血尿には目に見える血尿の「肉眼的血尿」と目で見えない「顕微鏡的血尿(けんびきょうてきけつにょう)」の2種類があります。

・健康診断で「尿潜血」という項目の異常を指摘された。
・しかし、血尿が出たという意識がない。

という患者さんは血尿のうち顕微鏡的血尿がある状態です。

原因

顕微鏡的血尿の原因は、腎臓の病気、膀胱の病気、尿管の病気など尿の通り道による問題が多いです。

腎臓の病気

IgA腎症、血管炎、ループス腎炎などの免疫の病気、アルポート症候群などの遺伝性の病気などが挙げられます。

膀胱・尿管の病気

膀胱がん、間質性膀胱炎、結石、腎臓癌などが挙げられます。

検査

採尿検査

健康診断などで行われている試験紙を使った検査法では情報量が少ないのでより精密な尿検査を行います。

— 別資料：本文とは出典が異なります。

(** C10: a valid request whose [type] is absent or outside {article, image,
    video, youtube, pdf} is never rejected with 400; a stored post keeps
    the submitted [type] and has [mediaType = "none"], [mediaUrl = ""]; and
    it is stored whenever the repository cooperates. *)
Theorem add_post_unknown_type_accepted fr req r :
  truthy (f_title req) = true -> truthy (f_author req) = true ->
  (f_type req = None \/
   exists t, f_type req = Some t /\ t ∉ ["article"; "image"; "video"; "youtube"; "pdf"]) ->
  (forall resp r', add_post WEBSITE_URL UPLOAD_FOLDER JSON_PATH fr req r = (Ok resp, r') ->
     status resp <> 400 /\
     (status resp = 200 ->
        exists p rest, stored_posts JSON_PATH r' = Some (p :: rest) /\
          p_type p = f_type req /\ p_mediaType p = Some "none" /\ p_mediaUrl p = Some "")) /\
  (r_reachable r = true ->
   (r_files r !! JSON_PATH = None \/
    exists l sha, r_files r !! JSON_PATH = Some (mkFile (CArray l) sha)) ->
   (forall f, f_file req = Some f -> uploads_file (Some f) = true ->
      r_files r !! upload_path UPLOAD_FOLDER fr f = None /\
      upload_path UPLOAD_FOLDER fr f <> JSON_PATH) ->
   exists resp r', add_post WEBSITE_URL UPLOAD_FOLDER JSON_PATH fr req r = (Ok resp, r') /\
                   status resp = 200).
Proof.
  intros Ht Ha Hty.
  assert (Hmc : forall b, media_config (f_type req) (f_mediaUrl req) b = ("", "none")).
  { intros b. unfold media_config, opt_is.
    destruct Hty as [-> | (t & -> & Hn)]; [done|].
    assert (Hq : forall s, s ∈ ["article"; "image"; "video"; "youtube"; "pdf"] ->
                   String.eqb t s = false).
    { intros s' Hs'. apply String.eqb_neq. intros ->. contradiction. }
    rewrite !Hq by set_solver. done. }
  split.
  - intros resp r' H. split.
    + destruct (add_post_valid_status _ _ _ _ _ _ _ _ Ht Ha H) as [-> | ->]; done.
    + intros Hs. destruct (add_post_200_head _ _ _ _ _ _ _ _ H Hs) as [old Hst].
      eexists _, old. split; [exact Hst|]. unfold build_post. by rewrite Hmc.
  - intros Hreach Hstore Hfree.
    destruct (add_post_succeeds WEBSITE_URL UPLOAD_FOLDER JSON_PATH fr req r Hreach Ht Ha Hstore Hfree) as [r' H].
    by eexists _, r'.
Qed.

(** C7: a delete request with a non-empty id that no stored record carries
    gets 404 [{"error": "Post not found"}] and leaves the repository as it
    was: no file changed and no write call issued. *)
Theorem delete_post_not_found id l sha r :
  id <> "" -> r_reachable r = true ->
  r_files r !! JSON_PATH = Some (mkFile (CArray l) sha) ->
  (forall p, In p l -> p_id p <> Some id) ->
  delete_post JSON_PATH (Some id) r = (Ok (mkResponse 404 [("error", "Post not found")]), r).
Proof.
  intros Hid Hreach Hl Hnone.
  unfold delete_post, catch, delete_post_body. rewrite truthy_Some by done.
  unfold bind, get_repo, get_contents. simpl. rewrite Hreach; simpl. rewrite Hl. simpl.
  rewrite filter_all.
  - by rewrite Nat.eqb_refl.
  - intros p Hp. specialize (Hnone p Hp). by rewrite bool_decide_false.
Qed.

(** C2 (amended): a delete request with a non-empty id carried by some
    stored record succeeds; the store becomes the original array without
    every record carrying that id, in the original order, so its length is
    the original length minus the number of such records (one less exactly
    when the id is unique), and no remaining record has that id. *)
Theorem delete_post_removes_id id l sha r :
  id <> "" -> r_reachable r = true ->
  r_files r !! JSON_PATH = Some (mkFile (CArray l) sha) ->
  (exists p, In p l /\ p_id p = Some id) ->
  let kept := List.filter (fun p => negb (bool_decide (p_id p = Some id))) l in
  let matching := List.filter (fun p => bool_decide (p_id p = Some id)) l in
  exists r',
    delete_post JSON_PATH (Some id) r =
      (Ok (mkResponse 200 [("message", "Post deleted successfully")]), r') /\
    stored_posts JSON_PATH r' = Some kept /\
    length kept = length l - length matching /\
    (length matching = 1 -> length kept = length l - 1) /\
    (forall p, In p kept -> p_id p <> Some id).
Proof.
  intros Hid Hreach Hl (p0 & Hin & Hp0). cbn zeta.
  pose proof (filter_length_split (fun p => bool_decide (p_id p = Some id)) l) as Hsplit.
  cbv beta in Hsplit.
  assert (Hlt : length (List.filter (fun p => negb (bool_decide (p_id p = Some id))) l)
                < length l).
  { apply (filter_length_lt _ _ p0 Hin). by rewrite bool_decide_true. }
  eexists. split.
  { unfold delete_post, catch, delete_post_body. rewrite truthy_Some by done.
    unfold bind, get_repo, get_contents. simpl. rewrite Hreach; simpl. rewrite Hl. simpl.
    replace (Nat.eqb _ _) with false by (symmetry; apply Nat.eqb_neq; lia).
    unfold update_file. simpl. rewrite Hl, Nat.eqb_refl. reflexivity. }
  split; [apply stored_posts_put|].
  split; [lia|]. split; [lia|].
  intros p Hp. apply filter_In in Hp as [_ Hp].
  apply negb_true_iff, bool_decide_eq_false in Hp. done.
Qed.
(** ** Depth score: the zero case *)

Lemma depth_score_zero_cases (w h2 h3 : nat) (m l s : bool) :
  let off := ((w <=? 500) && (h2 <=? 3) && (h3 <=? 5)
              && negb m && negb l && negb s)%nat%bool in
  (off = true -> depth_score w h2 h3 m l s = 0%float)
  /\ (off = false -> PyFloat.gt (depth_score w h2 h3 m l s) 0%float = true).
Proof.
  unfold depth_score.
  destruct (2000 <? w)%nat eqn:A; destruct (1000 <? w)%nat eqn:B;
    destruct (500 <? w)%nat eqn:C;
    destruct (3 <? h2)%nat eqn:D; destruct (5 <? h3)%nat eqn:E;
    ltb_prop A; ltb_prop B; ltb_prop C; ltb_prop D; ltb_prop E;
    try (exfalso; lia);
    destruct (w <=? 500)%nat eqn:F; destruct (h2 <=? 3)%nat eqn:G;
    destruct (h3 <=? 5)%nat eqn:I;
    try (apply Nat.leb_le in F); try (apply Nat.leb_gt in F);
    try (apply Nat.leb_le in G); try (apply Nat.leb_gt in G);
    try (apply Nat.leb_le in I); try (apply Nat.leb_gt in I);
    try (exfalso; lia);
    destruct m, l, s; cbn [andb negb]; split; intro H;
    try discriminate H; vm_compute; reflexivity.
Qed.

(** X6. The depth score is exactly 0.0 when no contribution applies (at
    most 500 words, at most three level-2 and five level-3 heading markers,
    no media, list or schema marker), in particular for a node without
    content; as soon as one contribution applies, the score is positive. *)
Theorem depth_score_zero_iff_nothing_applies (d : attrs) :
  let content := get_or (a_content d) "" in
  (nothing_applies content -> calculate_content_depth d = 0%float)
  /\ (~ nothing_applies content ->
      PyFloat.gt (calculate_content_depth d) 0%float = true)
  /\ (a_content d = None -> calculate_content_depth d = 0%float).
Proof.
  intro content.
  pose proof (depth_score_zero_cases
                (word_count_of content) (h2_count_of content)
                (h3_count_of content) (has_media content)
                (has_lists content) (has_schema content)) as [Hz Hp].
  assert (Hoff : nothing_applies content
                 <-> ((word_count_of content <=? 500)
                      && (h2_count_of content <=? 3)
                      && (h3_count_of content <=? 5)
                      && negb (has_media content)
                      && negb (has_lists content)
                      && negb (has_schema content))%nat%bool = true).
  { unfold nothing_applies. rewrite !andb_true_iff, !negb_true_iff.
    rewrite !Nat.leb_le. tauto. }
  assert (Hzero : nothing_applies content ->
                  calculate_content_depth d = 0%float).
  { intro Hn. unfold calculate_content_depth. fold content.
    apply Hz. now apply Hoff. }
  split; [exact Hzero|]. split.
  - intro Hn. unfold calculate_content_depth. fold content. apply Hp.
    match goal with
    | |- ?b = false => destruct b eqn:Eb; [|reflexivity]
    end.
    exfalso. apply Hn. now apply Hoff.
  - intro Hc. apply Hzero. apply Hoff. unfold content. rewrite Hc.
    reflexivity.
Qed.
(** *** States used as examples *)

(** A ledger that already holds the task [t1] for the producer on socket 3. *)
Definition ledger_with_t1 : state :=
  State [] {["t1" := 3]} true ∅ [] [] 0 [].

(** A pool of two executors, the first with its socket down. *)
Definition first_executor_down : state :=
  State [(7, "w1"); (8, "w2")] ∅ true {[7]} [] [] 0 [].

End LoadBalancer.

(** ** Integer literals, as a grammar

    The strings [int] is expected to accept, written as a grammar and not as
    a scanner: an optional sign, then one or more groups of decimal digits
    with a single underscore between neighbouring groups.  [padded] allows
    whitespace on both sides. *)

Module Literal.
Import Py.

Local Open Scope Z_scope.











End Literal.

(** ** The worker's connection ([Worker.connect], [Worker.start]) *)

Module WorkerProcess.
Import LoadBalancer.

(** [connect].  [reachable] is false when [socket.connect] or the [send]
    that follows it raises; [response] is what [recv] then gives.  The
    result is what was sent and the value returned. *)
Definition connect (reachable : bool) (worker_id : string)
    (response : received) : list string * bool :=
  if reachable then
    ([Wire.encode2 "REGISTER" worker_id],
     match response with
     | Reset => false
     | Data response =>
         match Py.split "|" (Py.strip response) with
         | [tag; _] => bool_decide (tag = "ACK")
         | _ => false
         end
     end)
  else ([], false).

(** How [start] stands once the input so far is used up. *)
Inductive status := NotConnected | Waiting | Disconnected.

(** The loop of [start].  [up] tells whether the socket takes what is sent;
    the result is what was sent, in order, and how the loop stands. *)
Fixpoint serve (up : bool) (inbox : list received) : list string * status :=
  match inbox with
  | [] => ([], Waiting)
  | Reset :: _ => ([], Disconnected)
  | Data data :: inbox' =>
      match Worker.on_recv data with
      | Worker.Break => ([], Disconnected)
      | Worker.Continue => serve up inbox'
      | Worker.Reply message =>
          if up then
            let '(sent, s) := serve up inbox' in (message :: sent, s)
          else ([], Disconnected)
      end
  end.

(** [start]: the first thing received answers the registration, the rest
    feeds the loop. *)
Definition start (reachable : bool) (worker_id : string)
    (inbox : list received) : list string * status :=
  match inbox with
  | [] =>
      if reachable then ([Wire.encode2 "REGISTER" worker_id], Waiting)
      else ([], NotConnected)
  | response :: inbox' =>
      let '(sent, ok) := connect reachable worker_id response in
      if ok then
        let '(replies, s) := serve reachable inbox' in (sent ++ replies, s)
      else (sent, NotConnected)
  end.

End WorkerProcess.

(** ** The client ([src/client.py]) *)

Module Client.
Import LoadBalancer.

(** [self.socket]: [None], or a socket object, which takes what is sent or
    raises [OSError]. *)
Definition socket_attr := option bool.

(** [connect].  The socket object is stored before the connection is
    tried, so it is there after a refusal as well. *)
Definition connect (reachable : bool) : socket_attr * bool :=
  (Some reachable, reachable).

(** [disconnect] *)
Definition disconnect (self_socket : socket_attr) : socket_attr := None.

(** [f"task_{uuid4().hex[:8]}"], for the eight characters drawn. *)
Definition new_task_id (hex8 : string) : string := "task_" +:+ hex8.

(** [send_task].  The result is what was sent and the value returned. *)
Definition send_task (self_socket : socket_attr) (hex8 task_data : string)
    (response : received) : list string * option string :=
  match self_socket with
  | None => ([], None)
  | Some false => ([], None)
  | Some true =>
      let task_id := new_task_id hex8 in
      ([Wire.encode3 "TASK" task_id task_data],
       match response with
       | Reset => None
       | Data response =>
           match Py.split_max "|" 2 (Py.strip response) with
           | [tag; result_task_id; result_data] =>
               if decide (tag = "RESULT") then
                 if decide (result_task_id = task_id) then Some result_data
                 else None
               else None
           | _ => None
           end
       end)
  end.

End Client.

(** ** The three programs together *)

Module System.
Import LoadBalancer.



End System.

(** ** Facts about the string operations *)

Module PyFacts.
Import Py.

Lemma sapp_cons (c : ascii) (s t : string) :
  String c s +:+ t = String c (s +:+ t).
Proof. reflexivity. Qed.

Lemma sapp_nil_l (t : string) : "" +:+ t = t.
Proof. reflexivity. Qed.


Lemma sapp_assoc (s t u : string) : (s +:+ t) +:+ u = s +:+ (t +:+ u).
Proof.
  induction s as [|c s IH]; [reflexivity|]. now rewrite !sapp_cons, IH.
Qed.

Lemma rstrip_cons (c : ascii) (s : string) :
  isspace c = false -> rstrip (String c s) = String c (rstrip s).
Proof. intros Hc. simpl. rewrite Hc. now destruct (rstrip s). Qed.

Lemma rstrip_app_keep (s t : string) :
  rstrip t <> "" -> rstrip (s +:+ t) = s +:+ rstrip t.
Proof.
  intros Ht. induction s as [|c s IH]; [reflexivity|].
  rewrite !sapp_cons. simpl. rewrite IH.
  destruct (s +:+ rstrip t) eqn:E; [|reflexivity].
  destruct s; [|discriminate]. now rewrite sapp_nil_l in E.
Qed.

Lemma rstrip_app_drop (s t : string) :
  rstrip t = "" -> rstrip (s +:+ t) = rstrip s.
Proof.
  intros Ht. induction s as [|c s IH]; [exact Ht|].
  rewrite sapp_cons. simpl. now rewrite IH.
Qed.

Lemma rstrip_nl : rstrip nl = "".
Proof. reflexivity. Qed.

Lemma lstrip_fixed_app (s : string) (c : ascii) (t : string) :
  lstrip s = s -> isspace c = false ->
  lstrip (s +:+ String c t) = s +:+ String c t.
Proof.
  intros Hs Hc. destruct s as [|d s].
  - rewrite sapp_nil_l. simpl. now rewrite Hc.
  - rewrite sapp_cons. simpl in *. destruct (isspace d) eqn:Hd; [|reflexivity].
    exfalso. clear Hc.
    assert (Hlen : forall u, String.length (lstrip u) <= String.length u).
    { induction u as [|e u IH]; simpl; [lia|].
      destruct (isspace e); simpl; lia. }
    specialize (Hlen s). rewrite Hs in Hlen. simpl in Hlen. lia.
Qed.

Lemma split_max_field (sep : ascii) (m : nat) (a b : string) :
  contains sep a = false ->
  split_max sep (S m) (a +:+ String sep b) = a :: split_max sep m b.
Proof.
  intros Ha. induction a as [|c a IH].
  - rewrite sapp_nil_l. simpl. now rewrite decide_True.
  - rewrite sapp_cons. simpl in Ha. destruct (decide (c = sep)); [discriminate|].
    cbn [split_max]. rewrite decide_False by assumption.
    now rewrite (IH Ha).
Qed.

Lemma split_max_0 (sep : ascii) (s : string) : split_max sep 0 s = [s].
Proof. now destruct s. Qed.

Lemma split_field (sep : ascii) (a b : string) :
  contains sep a = false ->
  split sep (a +:+ String sep b) = a :: split sep b.
Proof.
  intros Ha. induction a as [|c a IH].
  - rewrite sapp_nil_l. simpl. now rewrite decide_True.
  - rewrite sapp_cons. simpl in Ha. destruct (decide (c = sep)); [discriminate|].
    cbn [split]. rewrite decide_False by assumption.
    now rewrite (IH Ha).
Qed.

Lemma split_last (sep : ascii) (a : string) :
  contains sep a = false -> split sep a = [a].
Proof.
  intros Ha. induction a as [|c a IH]; [reflexivity|].
  simpl in Ha. destruct (decide (c = sep)); [discriminate|].
  cbn [split]. rewrite decide_False by assumption. now rewrite (IH Ha).
Qed.

Lemma pipe_not_space : isspace "|" = false.
Proof. reflexivity. Qed.

(** The stripped form of a line [tag|rest\n]. *)
Lemma strip_line (tag rest : string) :
  lstrip tag = tag ->
  strip (tag +:+ "|" +:+ rest +:+ nl) = tag +:+ "|" +:+ rstrip rest.
Proof.
  intros Htag. unfold strip.
  change (tag +:+ "|" +:+ rest +:+ nl)
    with (tag +:+ String "|" (rest +:+ nl)).
  rewrite (lstrip_fixed_app _ _ _ Htag pipe_not_space).
  assert (H : rstrip (String "|" (rest +:+ nl)) = String "|" (rstrip rest)).
  { rewrite (rstrip_cons _ _ pipe_not_space).
    now rewrite (rstrip_app_drop rest nl rstrip_nl). }
  rewrite rstrip_app_keep; rewrite H; [reflexivity | discriminate].
Qed.

End PyFacts.

(** ** [int] accepts exactly the literals *)

Module IntFacts.
Import Py Literal PyFacts.

Local Open Scope Z_scope.



































End IntFacts.

(** ** Decoding of the three-field messages *)

Module WireFacts.
Import Py PyFacts Wire.

Lemma encode3_line (tag a b : string) :
  encode3 tag a b = tag +:+ "|" +:+ (a +:+ "|" +:+ b) +:+ nl.
Proof. unfold encode3. now rewrite !sapp_assoc. Qed.

Lemma strip_encode3 (tag a b : string) :
  lstrip tag = tag ->
  strip (encode3 tag a b) = tag +:+ "|" +:+ a +:+ "|" +:+ rstrip b.
Proof.
  intros Htag. rewrite encode3_line, (strip_line _ _ Htag).
  do 2 f_equal. change ("|" +:+ b) with (String "|" b).
  rewrite rstrip_app_keep; rewrite (rstrip_cons _ _ pipe_not_space);
    [reflexivity | discriminate].
Qed.
(* ===== verification/Arbitration.v ===== *)
(** * Bus arbitration between the gateway and the external sessions

    Models [internal/adaptermux/arbitration.go].  A START request is a
    heap object: the arbitrator holds pointers to it in several places and
    replaces its [notify] channel when a session bids again, so requests
    live in a store and the arbitrator holds their identities.  A notify
    channel is identified by a number; [mail] holds what was ever sent on
    each channel.  The channels have capacity one, so a second send on a
    channel nobody reads would block under the arbitrator's lock. *)

From S2P Require Import Prelude.

Module Arbitration.

Abbreviation reqId := nat (only parsing).
Abbreviation chan := nat (only parsing).

(** [startRequest]. *)
Record startRequest := mkReq {
  sessionID : Z;
  initiator : byte;
  notify : chan;
  cancelled : bool
}.

(** The errors a result may carry (all named by the caller). *)
Inductive arbError :=
| errLifecycle (why : string)
| errGatewayAdmission
| errOwnershipLifecycleFenced
| errOwnershipChanged.

(** [startResult]. *)
Record startResult := mkResult {
  granted : bool;
  resCancelled : bool;
  resInitiator : byte;
  startedQueued : bool;
  failedQueued : bool;
  resErr : option arbError
}.

Definition gatewaySessionID : Z := 0.

(** [startResult{cancelled: true, initiator: i}] and its siblings. *)
Definition cancelledResult (i : byte) : startResult := mkResult false true i false false None.
Definition lostResult (i : byte) : startResult := mkResult false false i false false None.
Definition failedResult (i : byte) (e : arbError) : startResult :=
  mkResult false false i false false (Some e).

(** [arbitrator], with the store of requests and the channels. *)
Record arbitrator := mkArb {
  ownershipGen : Z;
  lifecycleEpoch : Z;
  ownerEpoch : Z;
  pendingGateway : option reqId;
  deferredGatewayLoser : option reqId;
  pendingExternal : list reqId;
  hasOwner : bool;
  currentOwner : Z;
  currentInitiator : byte;
  reqs : gmap nat startRequest;
  mail : gmap nat (list startResult);
  nextReq : reqId;
  nextChan : chan
}.

(** [newArbitrator]. *)
Definition newArbitrator : arbitrator :=
  mkArb 0 0 0 None None [] false 0 0 ∅ ∅ 0 0.

Definition zeroReq : startRequest := mkReq 0 0 0 false.
Definition req (a : arbitrator) (id : reqId) : startRequest := default zeroReq (reqs a !! id).

(** Field updates. *)
Definition set_bids (g d : option reqId) (e : list reqId) (a : arbitrator) : arbitrator :=
  mkArb (ownershipGen a) (lifecycleEpoch a) (ownerEpoch a) g d e (hasOwner a)
    (currentOwner a) (currentInitiator a) (reqs a) (mail a) (nextReq a) (nextChan a).
Definition set_owner (gen oe : Z) (h : bool) (o i : Z) (a : arbitrator) : arbitrator :=
  mkArb gen (lifecycleEpoch a) oe (pendingGateway a) (deferredGatewayLoser a)
    (pendingExternal a) h o i (reqs a) (mail a) (nextReq a) (nextChan a).
Definition set_req (id : reqId) (r : startRequest) (a : arbitrator) : arbitrator :=
  mkArb (ownershipGen a) (lifecycleEpoch a) (ownerEpoch a) (pendingGateway a)
    (deferredGatewayLoser a) (pendingExternal a) (hasOwner a) (currentOwner a)
    (currentInitiator a) (<[id := r]> (reqs a)) (mail a) (nextReq a) (nextChan a).

(** [req.cancelled.Store(true)]. *)
Definition cancelReq (id : reqId) (a : arbitrator) : arbitrator :=
  let r := req a id in
  set_req id (mkReq (sessionID r) (initiator r) (notify r) true) a.

(** [req.notify <- result]. *)
Definition send (id : reqId) (res : startResult) (a : arbitrator) : arbitrator :=
  let ch := notify (req a id) in
  mkArb (ownershipGen a) (lifecycleEpoch a) (ownerEpoch a) (pendingGateway a)
    (deferredGatewayLoser a) (pendingExternal a) (hasOwner a) (currentOwner a)
    (currentInitiator a) (reqs a)
    (<[ch := default [] (mail a !! ch) ++ [res]]> (mail a)) (nextReq a) (nextChan a).

(** [&startRequest{...}] with a new channel. *)
Definition alloc (sid : Z) (ini : byte) (a : arbitrator) : arbitrator * reqId * chan :=
  (mkArb (ownershipGen a) (lifecycleEpoch a) (ownerEpoch a) (pendingGateway a)
     (deferredGatewayLoser a) (pendingExternal a) (hasOwner a) (currentOwner a)
     (currentInitiator a) (<[nextReq a := mkReq sid ini (nextChan a) false]> (reqs a))
     (mail a) (S (nextReq a)) (S (nextChan a)),
   nextReq a, nextChan a).

(** Cancel a bid the arbitrator holds and send its one result. *)
Definition cancelBid (id : reqId) (a : arbitrator) : arbitrator :=
  send id (cancelledResult (initiator (req a id))) (cancelReq id a).

(** The index of the first pending external bid of a session. *)
Fixpoint findSession (a : arbitrator) (sid : Z) (l : list reqId) : option (nat * reqId) :=
  match l with
  | [] => None
  | id :: rest =>
      if sessionID (req a id) =? sid then Some (0%nat, id)
      else match findSession a sid rest with
           | Some (i, r) => Some (S i, r)
           | None => None
           end
  end.

(** [requestStart]. *)
Definition requestStart (sid : Z) (ini : byte) (a0 : arbitrator) : arbitrator * chan :=
  let '(a, new, ch) := alloc sid ini a0 in
  if sid =? gatewaySessionID then
    let a1 := match pendingGateway a with
              | Some old => cancelBid old a
              | None => a
              end in
    let a2 := match deferredGatewayLoser a1 with
              | Some old =>
                  cancelBid old (set_bids (pendingGateway a1) None (pendingExternal a1) a1)
              | None => a1
              end in
    (set_bids (Some new) (deferredGatewayLoser a2) (pendingExternal a2) a2, ch)
  else
    match findSession a sid (pendingExternal a) with
    | Some (i, old) =>
        let r := req a old in
        let a1 := send old (cancelledResult (initiator r)) a in
        if initiator r =? ini then
          (set_req old (mkReq (sessionID r) (initiator r) ch (cancelled r)) a1, ch)
        else
          let a2 := cancelReq old a1 in
          (set_bids (pendingGateway a2) (deferredGatewayLoser a2)
             (<[i := new]> (pendingExternal a2)) a2, ch)
    | None =>
        (set_bids (pendingGateway a) (deferredGatewayLoser a) (pendingExternal a ++ [new]) a, ch)
    end.

(** [markInFlightCancelled]: sets the flag and returns its previous value. *)
Definition markInFlightCancelled (r : option reqId) (a : arbitrator) : arbitrator * bool :=
  match r with
  | None => (a, false)
  | Some id => (cancelReq id a, cancelled (req a id))
  end.

(** [cancelStart]. *)
Definition cancelStart (sid : Z) (a : arbitrator) : arbitrator * bool :=
  if sid =? gatewaySessionID then
    match pendingGateway a with
    | Some old =>
        let a1 := cancelBid old a in
        (set_bids None (deferredGatewayLoser a1) (pendingExternal a1) a1, true)
    | None =>
        match deferredGatewayLoser a with
        | Some old =>
            (cancelBid old (set_bids (pendingGateway a) None (pendingExternal a) a), true)
        | None => (a, false)
        end
    end
  else
    match findSession a sid (pendingExternal a) with
    | Some (i, id) =>
        let a1 := cancelBid id a in
        (set_bids (pendingGateway a1) (deferredGatewayLoser a1)
           (delete i (pendingExternal a1)) a1, true)
    | None => (a, false)
    end.

(** [higherPriority]. *)
Definition higherPriority (x y : startRequest) : bool :=
  let lx := Z.land (initiator x) 0x0F in
  let ly := Z.land (initiator y) 0x0F in
  if negb (lx =? ly) then lx <? ly
  else if negb (initiator x =? initiator y)
  then Z.shiftr (initiator x) 4 <? Z.shiftr (initiator y) 4
  else sessionID x <? sessionID y.

(** [snapshotBids]. *)
Definition snapshotBids (a : arbitrator) : gmap nat chan :=
  list_to_map ((fun id => (id, notify (req a id))) <$>
    (option_list (pendingGateway a) ++ pendingExternal a)).

(** The [eligible] closure of [selectBidsAtSYN]; [None] is the nil map. *)
Definition eligible (bids : option (gmap nat chan)) (a : arbitrator) (id : reqId) : bool :=
  match bids with
  | None => true
  | Some m => bool_decide (m !! id = Some (notify (req a id)))
  end.

(** The winner loop of [selectBidsAtSYN]. *)
Definition pickWinner (a : arbitrator) (start : option reqId) (ids : list reqId)
    : option reqId :=
  fold_left (fun w id =>
    match w with
    | None => Some id
    | Some x => if higherPriority (req a id) (req a x) then Some id else w
    end) ids start.
(* ===== verification/ArbitrationDuty.v ===== *)
(** * Who owes a bid its result

    The lock sections of [internal/adaptermux/arbitration.go] one by one, in
    any order, as the goroutines of the mux interleave them.  Selecting at a
    SYN takes bids out of the arbitrator before they have a result: the
    winner is then settled by the START it began (in [mux.go], not modelled
    here), the external losers by the loop that follows the selection, and
    the losing gateway bid stays registered as deferred until
    [takeDeferredGatewayLoser] hands it to whoever settles the START.  The
    state records which requests are in those hands. *)

From S2P Require Import Prelude Arbitration.

Module ArbitrationDuty.
Import Arbitration.

(** The arbitrator, the requests whose result some goroutine has taken over
    to send, and the requests selected as winners. *)
Record duty := mkDuty { arb : arbitrator; owed : list reqId; won : list reqId }.
Definition newDuty : duty := mkDuty newArbitrator [] [].

(** [expireGatewayAdmission]: the timer of a gateway bid, which knows the bid
    by its channel. *)
Definition expireGatewayAdmission (ch : chan) (a : arbitrator) : arbitrator :=
  let its id := bool_decide (notify (req a id) = ch) in
  let expire id b := send id (failedResult (initiator (req a id)) errGatewayAdmission) b in
  let deferred :=
    match deferredGatewayLoser a with
    | Some d => if its d then expire d (set_bids (pendingGateway a) None (pendingExternal a) a) else a
    | None => a
    end in
  match pendingGateway a with
  | Some g => if its g then expire g (set_bids None (deferredGatewayLoser a) (pendingExternal a) a) else deferred
  | None => deferred
  end.
Lemma counters_readLoop `{EbusProtocol} ins l t :
  counters_ok t -> counters_ok (snd (fst (readLoop_from ins l t))).
Proof.
  revert l t; induction ins as [|i ins IH]; intros l t Ht; simpl; [done|].
  destruct (ctxErr i); [done|].
  pose proof (counters_readStep (rd i) (clk i) (clk' i) l t Ht) as H1.
  destruct (readStep (rd i) (clk i) (clk' i) l t) as [[l' t'] [e|]]; [done|]. by apply IH.
Qed.

Lemma counters_disconnectAndSleep i e st k t :
  counters_ok t -> counters_ok (fst (disconnectAndSleep i e st k t)).
Proof. intros Ht. unfold disconnectAndSleep. destruct (sleepOk i); simpl; auto with gw. Qed.

Lemma counters_runIter `{EbusProtocol} i k t :
  counters_ok t -> counters_ok (fst (runIter i k t)).
Proof.
  intros Ht. unfold runIter. destruct (transport t); simpl.
  - unfold readLoop. pose proof (counters_readLoop (reads i) (mkLoop false (start i)) t Ht) as H1.
    destruct (readLoop_from (reads i) (mkLoop false (start i)) t) as [[l' t'] [e|]]; [|done].
    simpl in H1. destruct (isContextError e || ctxDone i); simpl; [auto with gw|].
    by apply counters_disconnectAndSleep.
  - destruct (ctxDone i); simpl; [auto with gw|].
    pose proof (counters_connect (now i) (dial i) t Ht) as H1.
    destruct (connect (now i) (dial i) t) as [t' [e|]]; [|done].
    by apply counters_disconnectAndSleep.
Qed.

Lemma counters_run `{EbusProtocol} ins k t : counters_ok t -> counters_ok (fst (run ins k t)).
Proof.
  revert k t; induction ins as [|i ins IH]; intros k t Ht; simpl; [done|].
  pose proof (counters_runIter i k t Ht) as H1.
  destruct (runIter i k t) as [t' [k'| |]]; try done. by apply IH.
Qed.

Lemma counters_new c : counters_ok (newTap c).
Proof. done. Qed.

尿中に含まれる赤血球という血球の「数」と「形」を確認します。

「数」が5/HPF以上であれば血が出ていると考えることが出来ます。

「形」が変形していれば腎臓の病気、変形していなければ尿管・膀胱の病気と考えることができます。

採血検査

腎臓の機能を確認したり、前立腺の状態を調べるために行います。

画像検査

膀胱や腎臓に異常が無いかを確かめる検査として腹部エコーや腹部CT検査を適宜行います。